May 16

Conquering Anxiety

Social anxiety disorder (SAD) is a common mental illness that affects about 8% of the population. If left untreated, it can persist for many years. It affects women more than men and typically starts before age 18. SAD is usually the first mental illness to manifest. Many people with SAD also progress to having panic disorder, depression, substance abuse problems, or bulimia.

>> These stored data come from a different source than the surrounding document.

(** A computation: the requests it issued, and how it ended. *)
Definition M (A : Type) : Type := list event * (exn + A).

Definition ret {A} (a : A) : M A := ([], inr a).
Definition raise {A} (e : exn) : M A := ([], inl e).
Definition tell (l : list event) : M unit := (l, inr tt).
Definition bind {A B} (m : M A) (f : A → M B) : M B :=
  match m with
  | (l1, inl e) => (l1, inl e)
  | (l1, inr a) => let '(l2, r) := f a in (l1 ++ l2, r)
  end.

(** [M] with stdpp's monad notations: [x ← m; k] and [m;; k]. *)
Global Instance M_ret : MRet M := @ret.
Global Instance M_bind : MBind M := λ A B f m, bind m f.

Definition log {A} (m : M A) : list event := m.1.
Definition outcome {A} (m : M A) : exn + A := m.2.

(** [l[i]] for [i >= 0] *)
Definition item {A} (l : list A) (i : nat) : M A :=
  match l !! i with
  | Some x => ret x
  | None => raise IndexError
  end.

(** [l[-1]] *)
Definition last_item {A} (l : list A) : M A :=
  match last l with
  | Some x => ret x
  | None => raise IndexError
  end.

(** ** [read_sorting] *)

(** The body of the loop over [bwa_results]: one line updates the dict. *)
Definition read_sorting_line (read_hit_dict : gmap string (list string))
    (line : string) : M (gmap string (list string)) :=
  let line := Py.split line in
  readID ← item line 0;
  ref ← item line 2;
  target ← last_item (Py.split_sep "-" ref);
  match read_hit_dict !! readID with
  | Some targets =>
      if decide (target ∈ targets) then ret read_hit_dict
      else ret (<[readID := targets ++ [target]]> read_hit_dict)
  | None => ret (<[readID := [target]]> read_hit_dict)
  end.

Fixpoint read_sorting_loop (read_hit_dict : gmap string (list string))
    (bwa_results : list string) : M (gmap string (list string)) :=
  match bwa_results with
  | [] => ret read_hit_dict
  | line :: rest =>
      d ← read_sorting_line read_hit_dict line;
      read_sorting_loop d rest
  end.

(** [read_sorting], from the lines that [samtools view -F 4] printed. *)
Definition read_sorting (bwa_results : list string)
    : M (gmap string (list string)) :=
  read_sorting_loop ∅ bwa_results.

(** ** Writing the per-target files *)

(** [mkdir_p]: [os.makedirs], an existing directory being accepted. *)
Definition mkdir_p (path : string) : M unit := tell [Makedirs path].

(** [open(path, mode)]; the file object is identified with its path. *)
Definition fopen (path : string) (m : fmode) : M string :=
  tell [Open path m];; ret path.
Definition fwrite (outfile text : string) : M unit := tell [Write outfile text].
Definition fclose (outfile : string) : M unit := tell [Close outfile].

(** [">{}\n{}\n".format(ID, Seq)] *)
Definition fasta_record (ID Seq : string) : string :=
  ">" +:+ ID +:+ Py.nl +:+ Seq +:+ Py.nl.

(** ["@{}\n{}\n{}\n{}\n".format(ID, Seq, '+', Qual)] *)
Definition fastq_record (ID Seq Qual : string) : string :=
  "@" +:+ ID +:+ Py.nl +:+ Seq +:+ Py.nl +:+ "+" +:+ Py.nl +:+ Qual +:+ Py.nl.

Definition write_paired_seqs (target ID1 Seq1 Qual1 ID2 Seq2 Qual2 : string)
    (single merged : bool) : M unit :=
  mkdir_p target;;
  if single then
    (if merged then
       outfile ← fopen (Py.path_join target (target +:+ "_interleaved.fastq"))
                       ModeAppend;
       fwrite outfile (fastq_record ID1 Seq1 Qual1);;
       fwrite outfile (fastq_record ID2 Seq2 Qual2);;
       fclose outfile
     else ret tt);;
    outfile ← fopen (Py.path_join target (target +:+ "_interleaved.fasta"))
                    ModeAppend;
    fwrite outfile (fasta_record ID1 Seq1);;
    fwrite outfile (fasta_record ID2 Seq2);;
    fclose outfile
  else
    outfile1 ← fopen (Py.path_join target (target +:+ "_1.fasta")) ModeAppend;
    fwrite outfile1 (fasta_record ID1 Seq1);;
    outfile2 ← fopen (Py.path_join target (target +:+ "_2.fasta")) ModeAppend;
    fwrite outfile2 (fasta_record ID2 Seq2);;
    fclose outfile1;;
    fclose outfile2.

Definition write_single_seqs (target ID1 Seq1 : string) : M unit :=
  mkdir_p target;;
  outfile ← fopen (Py.path_join target (target +:+ "_unpaired.fasta"))
                  ModeAppend;
  fwrite outfile (fasta_record ID1 Seq1);;
  fclose outfile.

(** ** [distribute_reads] *)

(** What [FastqGeneralIterator] yields: [(title, seq, qual)]. *)
Definition record : Type := string * string * string.

(** A [for] loop over a list. *)
Fixpoint for_each {A} (l : list A) (body : A → M unit) : M unit :=
  match l with
  | [] => ret tt
  | x :: rest => body x;; for_each rest body
  end.

(** [next(it)]: [None] is a name that was never bound. *)
Definition next {A} (it : option (list A)) : M (A * list A) :=
  match it with
  | None => raise UnboundLocalError
  | Some [] => raise StopIteration
  | Some (x :: rest) => ret (x, rest)
  end.

(** The literals ["\1"] and ["\2"] of the single-end branch are octal
    escapes: the one-character strings of code points 1 and 2. *)
Definition esc1 : string := String (ascii_of_nat 1) EmptyString.
Definition esc2 : string := String (ascii_of_nat 2) EmptyString.

(** Lines 89-90: the suffix test of the single-end branch. *)
Definition strip_single (ID1 : string) : string :=
  if Py.endswith ID1 esc1 || Py.endswith ID1 esc2
  then Py.drop_last 2 ID1 else ID1.

(** Lines 105-106 and 109-110: the suffix test of the paired branch. *)
Definition strip_paired (ID : string) : string :=
  if Py.endswith ID "/1" || Py.endswith ID "/2"
  then Py.drop_last 2 ID else ID.

(** Lines 87-93: the body of the single-end loop. *)
Definition single_body (read_hit_dict : gmap string (list string))
    (rec : record) : M unit :=
  let '(ID1_long, Seq1, Qual1) := rec in
  ID1 ← item (Py.split ID1_long) 0;
  let ID1 := strip_single ID1 in
  match read_hit_dict !! ID1 with
  | Some targets =>
      for_each targets (λ target, write_single_seqs target ID1 Seq1)
  | None => ret tt
  end.

(** Lines 104-118: the body of the paired loop after [next(iterator2)]. *)
Definition paired_body (read_hit_dict : gmap string (list string))
    (merged : bool) (rec1 rec2 : record) : M unit :=
  let '(ID1_long, Seq1, Qual1) := rec1 in
  let '(ID2_long, Seq2, Qual2) := rec2 in
  ID1 ← item (Py.split ID1_long) 0;
  let ID1 := strip_paired ID1 in
  ID2 ← item (Py.split ID2_long) 0;
  let ID2 := strip_paired ID2 in
  match read_hit_dict !! ID1 with
  | Some targets =>
      for_each targets (λ target,
        write_paired_seqs target ID1 Seq1 Qual1 ID2 Seq2 Qual2 true merged)
  | None =>
      match read_hit_dict !! ID2 with
      | Some targets =>
          for_each targets (λ target,
            write_paired_seqs target ID1 Seq1 Qual1 ID2 Seq2 Qual2 true merged)
      | None => ret tt
      end
  end.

For most people, it’s normal to feel nervous or anxious before meeting people for the first time or before giving a speech. People with SAD can experience anxiety over a few specific situations or a wide range of social situations. If you have social anxiety disorder, the anxiety you experience is so intense that it affects many aspects of your life, such as work, school, leisure, and relationships. If you have anxiety, you may even avoid certain fields of study or careers, take many days off work, or drop out of school.

Signs to look for

Signs of SAD include:

  • Thinking that other people will think that you’re strange or stupid if you say something wrong
  • Thinking that other people can tell how anxious you are when you’re in an uncomfortable situation
  • Going out of your way to avoid social situations and dreading the situations you can’t avoid
  • Fear of giving presentations and participating in meetings or class discussions
  • Drinking alcohol or using other substances to feel less anxious before a social event

Physical signs of SAD include:

  • Feeling shaky or tense
  • Racing heart rate
  • Tightness in the chest
  • Shallow breathing
  • Sweating or hot flashes
  • Stomach pain

To find out if you have SAD, take the following online quiz:

What can you do to overcome SAD?

There are many things you can do to overcome your anxiety that don’t involve taking prescription drugs. These natural approaches are very effective, especially when used in combination.

  1. Cognitive behavioural therapy can help you work through thoughts and beliefs that make you feel anxious.
  2. Exposing yourself regularly to situations that cause you anxiety can desensitize you over time and make you feel less overwhelmed. Take small planned steps toward the situation until it no longer causes you to feel anxious.
  3. Join a support group. Meeting other people with similar problems will help you feel less isolated and you can mutually help each other overcome your challenges.
  4. Regular exercise is empowering and is good for mental as well as physical health.
  5. Eating a healthy diet consisting of regular meals made up of a balance of protein and complex carbohydrates is essential for regulating your mood. Avoid caffeine, sweets, alcohol, and processed food.
  6. Reduce the amount of stress in your life by getting organized. Sorting and storing things so you can find them when you need them will help you feel more in control of your life.
  7. Create routines for yourself. People with SAD have a low tolerance for uncertainty. Having routines will give you more control over your life by minimizing the uncertainties you have to face on a daily basis.
  8. Meditate. Meditation teaches you how to be present in the moment. We create problems when we think about the past or future. There are no problems in the now. Meditation teaches you to be in the now.
  9. Breathe. Deep breathing slows down your heart rate, delivers more oxygen to the brain, and helps you to feel more relaxed by bringing you into the present moment. Practise deep breathing whenever you feel anxious to relieve your anxiety.

If doing all these things is still not enough to relieve your anxiety, consult with your naturopathic doctor about herbs and supplements you can take to help you feel calmer and more balanced.